Image Similarity using An Ensemble of Context-Sensitive Models
Zukang Liao, Min Chen
TL;DR
This work addresses the challenges of sparse sampling in the image space (R, A, B) and biases in the models trained with context-based data by using an ensemble model and demonstrates that context-based labelling and model training can be effective when an appropriate ensemble approach is used to alleviate the limitation due to sparse sampling.
Abstract
Image similarity has been extensively studied in computer vision. In recent years, machine-learned models have shown their ability to encode more semantics than traditional multivariate metrics. However, in labelling semantic similarity, assigning a numerical score to a pair of images is impractical, making the improvement and comparisons on the task difficult. In this work, we present a more intuitive approach to build and compare image similarity models based on labelled data in the form of A:R vs B:R, i.e., determining if an image A is closer to a reference image R than another image B. We address the challenges of sparse sampling in the image space (R, A, B) and biases in the models trained with context-based data by using an ensemble model.
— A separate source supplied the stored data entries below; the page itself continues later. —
(* ===== verification/EventsProps.v ===== *)
(** * Properties of the failover messages

    What the body of a handler has done when its message is given up, the round
    trip of the sentinel's messages, and the topology a failover stores. *)

From S2P Require Import Prelude GoStd Types Resources Env K8sClient KvClient ControllerClient Common Events World.
From Stdlib Require Import Ascii.
Local Open Scope Z_scope.
Local Open Scope go_scope.

(** ** The verdict of a handler *)

(** An instance whose failovers are handled. *)
Definition live_cluster (instance : KVRocks) : bool :=
  String.eqb (sp_Type (kv_Spec instance)) ClusterType &&
  bool_decide (om_DeletionTimestamp (kv_Meta instance) = None) &&
  negb (String.eqb (st_Status (kv_Status instance)) StatusFailed).

Section verdict.
Context {W : Type} `{Env W, GoLib}.

(** What a handler may store about the failover [msg] of [instance]: that it
    failed, because the controller refused to fail the shard over or reported
    no master afterwards, or the topology the controller reported. *)
Inductive verdict (msg : eventMessage) (instance : KVRocks) : KVRocks -> Prop :=
| v_no_slave c (w w' : W) e :
    FailoverShard c (em_partition msg) w = (Err e, w') ->
    verdict msg instance (set_kv_Status (fun _ => failed_status ErrNoSuitableSlaver) instance)
| v_no_master c (w w' : W) d :
    GetNodes c (em_partition msg) w = (Ok (Some d), w') -> new_masterID (sd_Nodes d) = EmptyString ->
    verdict msg instance (set_kv_Status (fun _ => failed_status ErrNoMaster) instance)
| v_topology c (w w' : W) d :
    GetNodes c (em_partition msg) w = (Ok (Some d), w') -> new_masterID (sd_Nodes d) <> EmptyString ->
    verdict msg instance (failed_over msg d instance).

(** The result of a body that was allowed to go on. *)
Definition settled_by (msg : eventMessage) (instance : KVRocks) (err : option goerr) (requeue : bool) (w' : W) : Prop :=
  (err <> None -> requeue = true) /\
  (err = None -> exists k k' (w2 : W), verdict msg instance k /\ UpdateKVRocks k w2 = (Ok k', w')).

Lemma mark_failed_settles msg instance reason (e : event) (w : W) err rq e' w' :
  verdict msg instance (set_kv_Status (fun _ => failed_status reason) instance) ->
  mark_failed instance reason (e, w) = (Ok (err, rq), (e', w')) -> settled_by msg instance err rq w'.
Proof.
  intros Hv. unfold mark_failed, bind, catch, onW. cbn [fst snd].
  destruct (UpdateKVRocks _ w) as [[k|x| |] w1] eqn:Eu; unfold ret; [| |done..]; intros [= <- <- <- <-].
  - split; [done|]. intros _. by eexists _, k, w.
  - by split.
Qed.

(** A call whose error is kept: the body returns it, or goes on. *)
Lemma call_or_error {A} (m : M W A) (k : A -> M (event * W) (option goerr * bool)) (e : event) (w : W) err rq e' w' :
  (let! r := onW (catch m) in match r with inr x => ret (Some x, true) | inl a => k a end) (e, w) = (Ok (err, rq), (e', w')) ->
  (exists x, err = Some x /\ rq = true) \/ exists a w1, m w = (Ok a, w1) /\ k a (e, w1) = (Ok (err, rq), (e', w')).
Proof.
  unfold bind, onW, catch. cbn [fst snd]. destruct (m w) as [[a|x| |] w1]; [|intros [= <- <- _ _]; eauto|done..]. eauto.
Qed.

Lemma live_body msg instance (e : event) (w w1 : W) err rq e' w' :
  GetKVRocks (em_key msg) w = (Ok instance, w1) -> live_cluster instance = true ->
  failover_body msg (e, w) = (Ok (err, rq), (e', w')) -> settled_by msg instance err rq w'.
Proof.
  intros Hget Hlive. unfold failover_body, bind at 1, onW at 1, catch at 1. cbn [fst snd]. rewrite Hget.
  unfold live_cluster in Hlive. apply andb_true_iff in Hlive as [[-> ->]%andb_true_iff ->%negb_true_iff]. cbn [negb orb].
  unfold bind at 1, geth. cbn [fst snd]. intros Hrun.
  apply call_or_error in Hrun as [(x & -> & ->)|(c & w2 & _ & Hrun)]; [by split|].
  unfold bind at 1, modh in Hrun. cbn [fst snd] in Hrun. unfold bind at 1, onW at 1, catch at 1 in Hrun. cbn [fst snd] in Hrun.
  destruct (FailoverShard c (em_partition msg) w2) as [[[]|x| |] w3] eqn:Ef; [| |done..].
  2: { eapply mark_failed_settles; [by eapply v_no_slave|exact Hrun]. }
  unfold bind at 1 in Hrun. destruct (partition_at _ _) as [q|]; [|done]. unfold deref, ret at 1 in Hrun.
  unfold bind at 1 in Hrun. destruct (when _ _ _) as [[[]|x| |] [e4 w4]]; [|done..].
  apply call_or_error in Hrun as [(x & -> & ->)|(r & w5 & Eg & Hrun)]; [by split|].
  unfold bind at 1 in Hrun. destruct r as [d|]; [|done]. unfold deref, ret at 1 in Hrun.
  destruct (String.eqb_spec (new_masterID (sd_Nodes d)) EmptyString) as [Em|Em].
  - eapply mark_failed_settles; [by eapply v_no_master|exact Hrun].
  - apply call_or_error in Hrun as [(x & -> & ->)|(k & w6 & Eu & Hrun)]; [by split|].
    injection Hrun as <- <- _ <-. split; [done|]. intros _. eexists _, k, w5. split; [by eapply v_topology|exact Eu].
Qed.

End verdict.

(** ** The messages of a sentinel *)

(** The payload of [+odown] for the master [name]: kind, name, address, port,
    and details. *)
Definition odown (name ip port details : string) : string :=
  "master" +:+ " " +:+ name +:+ " " +:+ ip +:+ " " +:+ port +:+ " " +:+ details.

Lemma split_field c s t : lacks c s = true ->
  Split (s +:+ String c EmptyString +:+ t) (String c EmptyString) = s :: Split t (String c EmptyString).
Proof.
  intros Hs. change (String c EmptyString +:+ t) with (String c t). unfold Split. by rewrite split_app.
Qed.

Lemma odown_fields name ip port details :
  lacks " " name = true -> lacks " " ip = true -> lacks " " port = true ->
  Split (odown name ip port details) " " = "master" :: name :: ip :: port :: Split details " ".
Proof. intros Hn Hi Hp. unfold odown. by rewrite !split_field. Qed.

Lemma lacks_or_cut c s : lacks c s = true \/ exists a b, s = a +:+ String c b /\ lacks c a = true.
Proof.
  induction s as [|c' s IH]; [by left|]. destruct (decide (c' = c)) as [->|Hne].
  - right. by exists EmptyString, s.
  - destruct IH as [IH|(a & b & -> & Ha)]; [left; by apply lacks_cons|].
    right. exists (String c' a), b. split; [done|]. by apply lacks_cons.
Qed.

Lemma cluster_name_inj systemId a b : GetClusterName systemId a = GetClusterName systemId b -> a = b.
Proof.
  unfold GetClusterName. intros E. repeat apply (inj (String.append _)) in E. done.
Qed.

(** C25: the message a sentinel sends about shard [i] of a cluster instance is
    read back as a failover of that shard of that instance exactly when the
    instance's name has no dash: the sentinel knows the shard under the name
    the operator monitors it with, and [listen] cuts that name at its first
    dash to rebuild the instance's key and the shard's number.  (The system id
    has no dash, the namespace no slash, and no field of the message a
    blank.) *)
Theorem odown_roundtrip t systemId name ns pod i ip port details :
  lacks "-" systemId = true -> lacks "/" ns = true ->
  lacks " " name = true -> lacks " " ip = true -> lacks " " port = true -> 0 <= i <= MaxInt ->
  let instance := GetClusterName systemId name in
  let payload := odown (shard_master_name (ParseRedisName instance).2 (Some i)) ip port details in
  (exists target, odown_target systemId (nn_String (NN ns pod)) payload = Ok (Some target) /\
     odown_message t target payload =
       Ok {| em_ip := ip; em_port := port; em_key := NN ns instance; em_partition := i; em_timeout := t + FailoverTimeout |})
  <-> lacks "-" name = true.
Proof.
  intros Hs Hns Hsp Hip Hport Hi instance payload.
  assert (Hmon : shard_master_name (ParseRedisName instance).2 (Some i) = name +:+ "-" +:+ Itoa i).
  { unfold instance. by rewrite ParseRedisName_cluster. }
  assert (Hf : Split payload " " = "master" :: (name +:+ "-" +:+ Itoa i) :: ip :: port :: Split details " ").
  { unfold payload. rewrite odown_fields, Hmon; [done| |done|done]. rewrite Hmon. apply lacks_app. split; [done|].
    apply lacks_app. split; [done|]. apply digits_lack_space, Itoa_digits. lia. }
  assert (Hns' : hd EmptyString (Split (nn_String (NN ns pod)) "/") = ns).
  { unfold nn_String. cbn [nn_Namespace nn_Name]. by rewrite split_field. }
  unfold odown_target, odown_message. rewrite Hf, Hns'. cbn [lookup list_lookup].
  destruct (lacks_or_cut "-" name) as [Hn|(a & b & Hab & Ha)].
  - split; [done|]. intros _. rewrite split_field by done.
    unfold Split at 1. rewrite split_lacks by (apply Itoa_lacks_dash; lia).
    rewrite Atoi_Itoa by (unfold is_int, MinInt; lia). eauto.
  - split; [|intros Hn; rewrite Hab, lacks_app in Hn; by destruct Hn as [_ [? _]%lacks_cons]].
    rewrite Hab, string_app_assoc. change (String "-" b +:+ "-" +:+ Itoa i) with ("-" +:+ (b +:+ "-" +:+ Itoa i)).
    rewrite split_field by done. intros (target & Ht & Hm). exfalso.
    destruct (Split _ "-") as [|part rest]; [done|]. injection Ht as <-.
    apply (f_equal (fun o => match o with Ok m => nn_Name (em_key m) | _ => EmptyString end)) in Hm.
    pose proof (cluster_name_inj systemId a name Hm) as Hk. rewrite Hab in Hk. apply (f_equal String.length) in Hk.
    rewrite string_length_app in Hk. cbn in Hk. lia.
Qed.
Definition kStrings : kind (list string) := kind_of (CStrings a) giving a by CStrings.
Definition kInts : kind (list Z) := kind_of (CInts a) giving a by CInts.
Definition kStringMap : kind (list (string * string)) := kind_of (CStringMap a) giving a by CStringMap.
Definition kIntsMap : kind (list (string * option loc)) := kind_of (CIntsMap a) giving a by CIntsMap.
Definition kMigrates : kind (list gMigrateMsg) := kind_of (CMigrates a) giving a by CMigrates.
Definition kTopologies : kind (list gTopology) := kind_of (CTopologies a) giving a by CTopologies.
Definition kPartitions : kind (list gTopoPartitions) := kind_of (CPartitions a) giving a by CPartitions.
Definition kTolerations : kind (list (lib_Toleration L)) := kind_of (CTolerations a) giving a by CTolerations.
Definition kItems : kind (list gKVRocks) := kind_of (CItems a) giving a by CItems.
Definition kMigrateMsg : kind (gMigrateMsg) := kind_of (CMigrateMsg a) giving a by CMigrateMsg.
Definition kTopology : kind (gTopology) := kind_of (CTopology a) giving a by CTopology.
Definition kTopoPartitions : kind (gTopoPartitions) := kind_of (CTopoPartitions a) giving a by CTopoPartitions.
Definition kShrink : kind (gShrinkMsg) := kind_of (CShrink a) giving a by CShrink.
Definition kStatus : kind (gStatus) := kind_of (CStatus a) giving a by CStatus.
Definition kSpec : kind (gSpec) := kind_of (CSpec a) giving a by CSpec.
Definition kStorage : kind (gStorage) := kind_of (CStorage a) giving a by CStorage.
Definition kResources : kind (lib_Resources L) := kind_of (CResources a) giving a by CResources.
Definition kAffinity : kind (lib_Affinity L) := kind_of (CAffinity a) giving a by CAffinity.
Definition kKVRocks : kind (gKVRocks) := kind_of (CKVRocks a) giving a by CKVRocks.
Definition kKVRocksList : kind (gKVRocksList) := kind_of (CKVRocksList a) giving a by CKVRocksList.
Our testing results show that the ensemble model constructed performs ~5% better than the best individual context-sensitive models. They also performed better than the models that were directly fine-tuned using mixed imagery data as well as existing deep embeddings, e.g., CLIP and DINO. This work demonstrates that context-based labelling and model training can be effective when an appropriate ensemble approach is used to alleviate the limitation due to sparse sampling.